Eppure, i sistemi sono intrinsecamente policentrici e dialogici. La recente imposizione di sanzioni all’India da parte dell’amministrazione Trump ha avuto l’effetto indesiderato di avvicinarla alla Cina, mentre gli sforzi per commerciare in valute locali potrebbero ancora lasciare le economie vulnerabili ad attacchi speculativi clandestini. Paradossalmente, gli esperimenti economici della SCO stanno creando una dinamica complessa che al tempo stesso li sostiene e rischia di destabilizzarli.
Contestazioni normative: la sovranità e i suoi punti ciechi
Accanto a questi esperimenti materiali e istituzionali, la SCO inquadra il suo progetto anche in termini normativi, in particolare contestando le pretese occidentali di standard universali. L’insistenza della SCO nel rifiutare i “doppi standard” in materia di diritti umani evidenzia un’etica che pone la sovranità al primo posto. Ciò illustra la cecità della conoscenza: ciò che illumina in un ambito (la protezione della sovranità) oscura in un altro (la difesa della sovranità può anche fornire copertura a pratiche indesiderate).
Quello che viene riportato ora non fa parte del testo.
Lemma GenerationInv_add g p q :
  GenerationInv g -> p ∈ ps -> q ∈ ps -> address q <> address p ->
  connectionKey (address p) (address q) ∉ connectionSet g ->
  GenerationInv (mkGen (used g) (genLinks g ++ [mkLink (address p) (address q)])
    (connectionSet g ++ [connectionKey (address p) (address q)])).
Proof.
  intros [G1 G2 G3 G4] Hp Hq Hne Hkey. split; cbn.
  - by rewrite fmap_app, G1.
  - apply NoDup_app. split_and!; [done|set_solver|apply NoDup_singleton].
  - intros l [Hl| ->%list_elem_of_singleton]%elem_of_app; [by apply G3|]. cbn.
    split; by apply list_elem_of_fmap_2.
  - intros l [Hl| ->%list_elem_of_singleton]%elem_of_app; [auto|]. cbn. congruence.
Qed.

Lemma connectPeer_spec p attempts : forall wanted g,
  p ∈ ps -> GenerationInv g ->
  exists g', connectPeer random ps (length ps) attempts wanted p g = Ret g' /\ GenerationInv g' /\
    length (genLinks g') <= length (genLinks g) + wanted.
Proof.
  induction attempts as [|attempts IH]; intros wanted g Hp Hg; cbn [connectPeer].
  { exists g. split_and!; [done|done|lia]. }
  destruct wanted as [|wanted]; [exists g; split_and!; [done|done|lia]|].
  destruct (lookup_lt_is_Some_2 ps (randomBelow random (used g) (length ps))) as [q Hq].
  { apply randomBelow_lt; [done|]. destruct ps; [by apply elem_of_nil in Hp|cbn; lia]. }
  rewrite Hq. case_bool_decide as Hself.
  { destruct (IH (S wanted) _ Hp (GenerationInv_used g (S (used g)) Hg)) as (g' & ? & ? & ?). eauto. }
  cbn [connectionSet genLinks used].
  destruct (includes (connectionSet g) _) eqn:Hin; js_simpl.
  { destruct (IH (S wanted) _ Hp (GenerationInv_used g (S (used g)) Hg)) as (g' & ? & ? & ?). eauto. }
  destruct (IH wanted _ Hp (GenerationInv_add _ p q (GenerationInv_used g (S (used g)) Hg)
    Hp (list_elem_of_lookup_2 _ _ _ Hq) Hself Hin)) as (g' & Heq & Hg' & Hlen).
  exists g'. split_and!; [done|done|]. cbn in Hlen. rewrite length_app in Hlen. cbn in Hlen. lia.
Qed.

Lemma connectAll_spec k todo : forall g,
  (forall p, p ∈ todo -> p ∈ ps) -> GenerationInv g ->
  exists g', connectAll random ps (length ps) k todo g = Ret g' /\ GenerationInv g' /\
    length (genLinks g') <= length (genLinks g) + length todo * k.
Proof.
  induction todo as [|p todo IH]; intros g Hsub Hg; cbn [connectAll].
  { exists g. split_and!; [done|done|lia]. }
  destruct (connectPeer_spec p (length ps * 2) k g) as (g1 & -> & Hg1 & Hl1); [set_solver|done|].
  cbn [mbind exec_bind].
  destruct (IH g1) as (g2 & -> & Hg2 & Hl2); [set_solver|done|].
  exists g2. split_and!; [done|done|]. cbn. lia.
Qed.

End Invariant.

(** The generated network has the requested number of peers (the first one
    the web node), links peers of the network only, never a peer to its own
    address, never the same two addresses twice in either direction, and has
    at most the requested number of links per peer. *)
Theorem generated_network_simple i peerCount connectionsPerPeer :
  exists data, generatePeerNetwork random i peerCount connectionsPerPeer = Ret data /\
    length (splitPeers data) = peerCount /\
    (0 < peerCount -> exists p, head (splitPeers data) = Some p /\ node p = Some "Webnode") /\
    linksKnown data /\
    (forall l, l ∈ splitLinks data -> source l <> target l) /\
    (forall j k l1 l2, splitLinks data !! j = Some l1 -> splitLinks data !! k = Some l2 ->
      sameEnds l1 l2 -> j = k) /\
    length (splitLinks data) <= peerCount * connectionsPerPeer.
Proof.
  unfold generatePeerNetwork. set (ps := generatePeers random i peerCount).
  assert (length ps = peerCount) as Hlen.
  { unfold ps, generatePeers. by rewrite length_fmap, length_seq. }
  destruct (connectAll_spec ps connectionsPerPeer ps (mkGen (i + 4 * peerCount) [] []))
    as (g & Heq & [G1 G2 G3 G4] & Hl); [done| |].
  { split; cbn; [done|constructor|intros l Hl|intros l Hl]; by apply elem_of_nil in Hl. }
  rewrite Hlen in Heq. rewrite Heq. cbn [mbind exec_bind]. eexists. split; [done|].
  split_and!; try done.
  - destruct peerCount as [|n]; [lia|]. intros _. eexists. split; [done|]. done.
  - intros j k l1 l2 Hj Hk Hsame. cbn in Hj, Hk. rewrite G1 in G2.
    apply (NoDup_lookup (linkKey <$> genLinks g) j k (linkKey l1) G2); rewrite list_lookup_fmap;
      [by rewrite Hj|]. rewrite Hk. cbn. by rewrite (sameEnds_key l1 l2).
  - cbn in Hl |- *. lia.
Qed.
La complessità esige che consideriamo entrambe le dimensioni insieme, rifiutando il conforto della semplificazione morale.
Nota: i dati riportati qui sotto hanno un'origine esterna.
(** The depth a routing table needs: the least number of digits that tells several
    peers apart; a single other peer is drawn below the root, or replaces it when it
    differs in the first digit. *)
Definition neededDepth (n : nat) (rest : list GraphPeer) : Prop :=
  if bool_decide (2 <= length rest) then separates n rest /\ forall m, separates m rest -> n <= m
  else n = if bool_decide (rest = []) || farPair rest then 0 else 1.

Section Drawn.
Context (peers : list GraphPeer) (L : nat).
Hypothesis Hlen : forall p, p ∈ peers -> length (digits p) = L.
Hypothesis Hbin : forall p, p ∈ peers -> binary (digits p).
Hypothesis Hsorted : StronglySorted before peers.
Hypothesis Hpos : NoDup (position <$> peers).

Lemma insertAll_root o ps next : peers = o :: ps ->
  exists t next', insertAll peers (Leaf (mkFields None None) (Some o)) ps next = Ret (t, next') /\
    labelled t /\ prevBranch (fields t) = None /\ rootTrie peers o (erase t) ps.
Proof.
  intros Heq.
  destruct (insertAll_spec peers L Hlen Hbin Hsorted Hpos o ps [] (Leaf () (Some o))) as (tm & Htm & Hr); [done|done|].
  pose proof (insertAll_erase peers ps (Leaf (mkFields None None) (Some o)) next) as He. cbn [erase] in He.
  rewrite Htm in He. destruct (insertAll _ _ _ _) as [[t next']|] eqn:Hi; [|done]. cbn in He. injection He as <-.
  exists t, next'. split; [done|]. apply insertAll_labelled in Hi as [Hl Hb]; [|done]. done.
Qed.

(** What is drawn below the root: the peers in order at depth [n]. *)
Definition drawn (old : nat) (ps : list GraphPeer) (t1 : Tree) : Prop :=
  exists t n, equalise old t1 = Ret (t, n) /\ n = max old (height t1) /\ n <= L /\ noEmptyLeaf t /\ branches t = paths 0 n ps /\
    (isLeaf t1 = false -> DhtGraph.peer t = DhtGraph.peer t1).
Questa divergenza potrebbe orientare la visione di governance globale della SCO verso due blocchi economici contrapposti: uno che sostiene forme neocoloniali di finanziarizzazione, l’altro che promuove una finanza statale allineata alla SCO, concepita come un bene pubblico. La tensione tra i due blocchi potrebbe non essere risolta, ma deve essere gestita.
Tecnologie emergenti: affrontare l’incertezza
Oltre alla geopolitica e all’etica, la Dichiarazione guarda anche alle nuove frontiere tecnologiche, dove incertezza e competizione sono particolarmente intense. L’attenzione della Dichiarazione su intelligenza artificiale, cyberspazio e spazio è in sintonia con l’invito ad adottare l’incertezza come metodo. I futuri tecnologici non possono essere previsti; sono crocevia in cui piccoli cambiamenti possono indirizzare il futuro in direzioni molto diverse. La localizzazione dei dati, la sovranità digitale e le infrastrutture satellitari esemplificano come ogni progresso tecnologico moltiplichi interdipendenze e vulnerabilità.
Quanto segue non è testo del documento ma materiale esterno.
(** The shown trees are the scan state newest first; every leaf carries the
    index of its tree and its own index in it, the six kind counters of a tree
    add up to its size (for the five job kinds and empty leaves), and the
    [ongoing] counters add up to the leaves being worked on. *)
Theorem scanstate_census rustUrl snarkers response b ss :
  mapScanState rustUrl snarkers (Some response) = Ret (b, ss) ->
  length (trees b) = length (r_scan_state response) /\
  sum_list (ongoing <$> trees b) = length (workingLeafs b) /\
  forall i t, trees b !! i = Some t ->
    exists raw, rev (r_scan_state response) !! i = Some raw /\ length (leafs t) = length raw /\
      (forall j l, leafs t !! j = Some l -> treeIndex l = Some i /\ jobIndex l = Some j) /\
      (Forall knownKind raw ->
        length raw = empty t + coinbase t + feeTransfer t + payment t + zkApp t + merge t).
Proof.
  intros H. cbn in H. simplify_eq. unfold workingLeafs. cbn [trees]. split_and!.
  - unfold mapi. by rewrite length_imap, length_rev.
  - rewrite concat_length, <- list_fmap_compose. f_equal. apply list_eq. intros i.
    rewrite !list_lookup_fmap. unfold mapi. rewrite !list_lookup_imap.
    destruct (rev (r_scan_state response) !! i) as [raw|]; [|done]. cbn. f_equal.
    symmetry. by apply imap_working.
  - intros i t Hi. unfold mapi in Hi. rewrite list_lookup_imap in Hi.
    apply fmap_Some in Hi as (raw & Hraw & ->). exists raw. split_and!; [done| | |].
    + cbn. unfold mapi. apply length_imap.
    + intros j l Hj. cbn in Hj. unfold mapi in Hj. rewrite list_lookup_imap in Hj.
      apply fmap_Some in Hj as (l0 & _ & ->). done.
    + apply tree_census.
Qed.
Politiche progettate per l’efficienza possono generare distopie di sorveglianza; la cooperazione spaziale può degenerare in militarizzazione. Il nostro paradigma della complessità riformula questi ambiti come sistemi metastabili, oscillanti tra integrazione e disgregazione.
Narrazioni di civiltà e culturali: pluralità contro universalismo
Gli sforzi di cooperazione culturale della SCO riflettono l’idea di unità attraverso la diversità. Evidenziando le tradizioni eurasiatiche, la SCO contrasta le rivendicazioni occidentali di valori universali. Ma tali messaggi di civiltà sono a doppio taglio: possono incoraggiare l’apertura e il pluralismo, ma possono anche irrigidirsi in una rigida ideologia.
Flussi turistici, scambi formativi e iniziative di soft power costituiscono circuiti ricorsivi tra identità ed economia. Ma ogni affermazione identitaria rischia di produrre esclusione. L’ecologia sistemica dell’azione culturale è sempre a doppio taglio.
Consolidamento istituzionale: verso una metamorfosi?
L’unione delle categorie di osservatore e di dialogo in un unico status di “partner” indica una struttura più chiara. Ma questo dovrebbe essere visto meno come un risultato finale e più come parte di una dinamica in corso. Come i sistemi viventi, le istituzioni si adattano e si riorganizzano durante le crisi. Il consolidamento istituzionale può portare maggiore unità, anche se intensifica le tensioni interne.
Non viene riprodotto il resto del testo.